» About this task
Only the lines of the data below from the one with "treeHold : option" through the one with "payload_state : option Z;" are wanted. Repeat them exactly.
-- Opening Marker --
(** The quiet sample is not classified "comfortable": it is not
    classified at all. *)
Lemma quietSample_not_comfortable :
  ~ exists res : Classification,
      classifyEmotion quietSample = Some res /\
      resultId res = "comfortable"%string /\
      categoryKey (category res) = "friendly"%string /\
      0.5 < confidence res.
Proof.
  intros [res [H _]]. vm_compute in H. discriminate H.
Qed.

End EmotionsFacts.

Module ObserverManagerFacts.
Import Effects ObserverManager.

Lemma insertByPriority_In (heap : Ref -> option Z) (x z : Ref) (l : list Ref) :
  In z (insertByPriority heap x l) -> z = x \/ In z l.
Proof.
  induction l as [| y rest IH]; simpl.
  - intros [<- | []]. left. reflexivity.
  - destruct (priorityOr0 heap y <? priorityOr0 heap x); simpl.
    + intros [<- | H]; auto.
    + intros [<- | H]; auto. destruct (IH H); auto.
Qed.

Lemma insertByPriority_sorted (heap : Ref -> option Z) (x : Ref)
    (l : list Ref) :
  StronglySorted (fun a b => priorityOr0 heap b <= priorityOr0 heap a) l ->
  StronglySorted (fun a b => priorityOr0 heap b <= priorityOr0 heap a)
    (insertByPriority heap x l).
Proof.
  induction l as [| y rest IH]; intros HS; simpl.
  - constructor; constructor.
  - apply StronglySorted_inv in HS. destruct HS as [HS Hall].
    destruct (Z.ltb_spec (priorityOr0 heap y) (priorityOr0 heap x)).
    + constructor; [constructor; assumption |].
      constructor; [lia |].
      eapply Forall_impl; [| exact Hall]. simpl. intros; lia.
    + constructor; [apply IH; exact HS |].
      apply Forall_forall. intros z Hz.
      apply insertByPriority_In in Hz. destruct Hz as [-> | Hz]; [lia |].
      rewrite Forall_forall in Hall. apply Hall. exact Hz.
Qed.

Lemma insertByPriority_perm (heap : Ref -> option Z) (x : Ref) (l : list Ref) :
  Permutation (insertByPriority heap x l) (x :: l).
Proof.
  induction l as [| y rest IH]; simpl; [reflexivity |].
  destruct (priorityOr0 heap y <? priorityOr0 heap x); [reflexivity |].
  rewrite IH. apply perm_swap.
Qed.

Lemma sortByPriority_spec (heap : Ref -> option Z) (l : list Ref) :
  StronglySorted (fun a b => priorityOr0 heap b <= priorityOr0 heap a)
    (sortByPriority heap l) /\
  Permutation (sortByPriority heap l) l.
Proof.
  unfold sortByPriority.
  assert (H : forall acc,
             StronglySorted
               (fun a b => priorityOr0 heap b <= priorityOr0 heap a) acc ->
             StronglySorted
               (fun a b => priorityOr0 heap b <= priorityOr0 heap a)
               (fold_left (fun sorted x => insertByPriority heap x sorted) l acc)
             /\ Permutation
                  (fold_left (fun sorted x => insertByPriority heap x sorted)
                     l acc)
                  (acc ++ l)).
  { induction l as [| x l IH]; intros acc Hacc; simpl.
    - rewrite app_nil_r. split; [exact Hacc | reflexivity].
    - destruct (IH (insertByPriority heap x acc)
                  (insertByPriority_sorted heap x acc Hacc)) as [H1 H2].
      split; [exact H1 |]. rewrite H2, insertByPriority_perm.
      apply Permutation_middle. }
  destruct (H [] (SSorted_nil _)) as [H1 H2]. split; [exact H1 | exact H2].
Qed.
-- Closing Marker --
-- Opening Marker --
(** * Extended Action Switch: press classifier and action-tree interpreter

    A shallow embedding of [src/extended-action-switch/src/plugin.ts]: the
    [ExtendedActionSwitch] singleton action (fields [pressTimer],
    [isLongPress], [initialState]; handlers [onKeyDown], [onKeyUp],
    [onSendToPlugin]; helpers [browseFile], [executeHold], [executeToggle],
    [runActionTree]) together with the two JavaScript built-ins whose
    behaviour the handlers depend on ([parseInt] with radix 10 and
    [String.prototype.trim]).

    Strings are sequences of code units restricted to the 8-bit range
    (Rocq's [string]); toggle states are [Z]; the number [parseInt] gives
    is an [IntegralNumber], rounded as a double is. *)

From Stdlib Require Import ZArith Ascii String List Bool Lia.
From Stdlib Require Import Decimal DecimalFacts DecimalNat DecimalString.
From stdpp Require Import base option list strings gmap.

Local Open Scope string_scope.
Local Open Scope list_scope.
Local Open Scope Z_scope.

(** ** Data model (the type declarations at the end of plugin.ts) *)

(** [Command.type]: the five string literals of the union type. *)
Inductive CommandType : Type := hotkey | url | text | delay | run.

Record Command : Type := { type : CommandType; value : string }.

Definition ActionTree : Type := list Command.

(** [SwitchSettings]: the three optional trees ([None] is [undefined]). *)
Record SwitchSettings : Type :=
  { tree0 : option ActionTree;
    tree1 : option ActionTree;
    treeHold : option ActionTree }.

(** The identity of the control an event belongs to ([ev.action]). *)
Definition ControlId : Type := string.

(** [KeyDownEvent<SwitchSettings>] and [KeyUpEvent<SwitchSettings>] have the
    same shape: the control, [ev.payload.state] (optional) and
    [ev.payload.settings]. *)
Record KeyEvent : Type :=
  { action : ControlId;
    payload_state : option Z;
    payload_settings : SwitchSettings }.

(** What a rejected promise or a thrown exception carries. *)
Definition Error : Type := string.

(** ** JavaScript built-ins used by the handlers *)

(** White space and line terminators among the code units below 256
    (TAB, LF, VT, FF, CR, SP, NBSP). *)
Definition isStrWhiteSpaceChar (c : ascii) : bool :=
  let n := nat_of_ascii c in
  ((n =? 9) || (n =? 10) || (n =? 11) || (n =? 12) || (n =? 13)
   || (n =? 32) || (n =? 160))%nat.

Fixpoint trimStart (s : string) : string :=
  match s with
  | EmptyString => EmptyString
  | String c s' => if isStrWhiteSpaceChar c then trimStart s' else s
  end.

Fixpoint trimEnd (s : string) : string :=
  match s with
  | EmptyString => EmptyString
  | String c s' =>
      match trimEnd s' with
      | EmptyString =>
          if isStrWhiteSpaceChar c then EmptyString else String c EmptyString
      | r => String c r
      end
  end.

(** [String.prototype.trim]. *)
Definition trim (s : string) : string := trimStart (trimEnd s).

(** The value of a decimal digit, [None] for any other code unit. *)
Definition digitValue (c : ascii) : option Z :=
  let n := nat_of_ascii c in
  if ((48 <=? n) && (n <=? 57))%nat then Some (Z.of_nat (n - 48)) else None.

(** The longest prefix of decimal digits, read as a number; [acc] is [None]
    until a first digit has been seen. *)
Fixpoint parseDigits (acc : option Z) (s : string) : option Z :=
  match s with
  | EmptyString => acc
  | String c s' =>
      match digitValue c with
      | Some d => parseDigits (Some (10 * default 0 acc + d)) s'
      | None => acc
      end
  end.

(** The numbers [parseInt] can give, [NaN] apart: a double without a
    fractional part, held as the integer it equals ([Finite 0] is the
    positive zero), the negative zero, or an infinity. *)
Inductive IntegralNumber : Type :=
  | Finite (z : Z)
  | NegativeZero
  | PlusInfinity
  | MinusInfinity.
-- Closing Marker --
» Response to this exercise
    treeHold : option ActionTree }.

(** The identity of the control an event belongs to ([ev.action]). *)
Definition ControlId : Type := string.

(** [KeyDownEvent<SwitchSettings>] and [KeyUpEvent<SwitchSettings>] have the
    same shape: the control, [ev.payload.state] (optional) and
    [ev.payload.settings]. *)
Record KeyEvent : Type :=
  { action : ControlId;
    payload_state : option Z;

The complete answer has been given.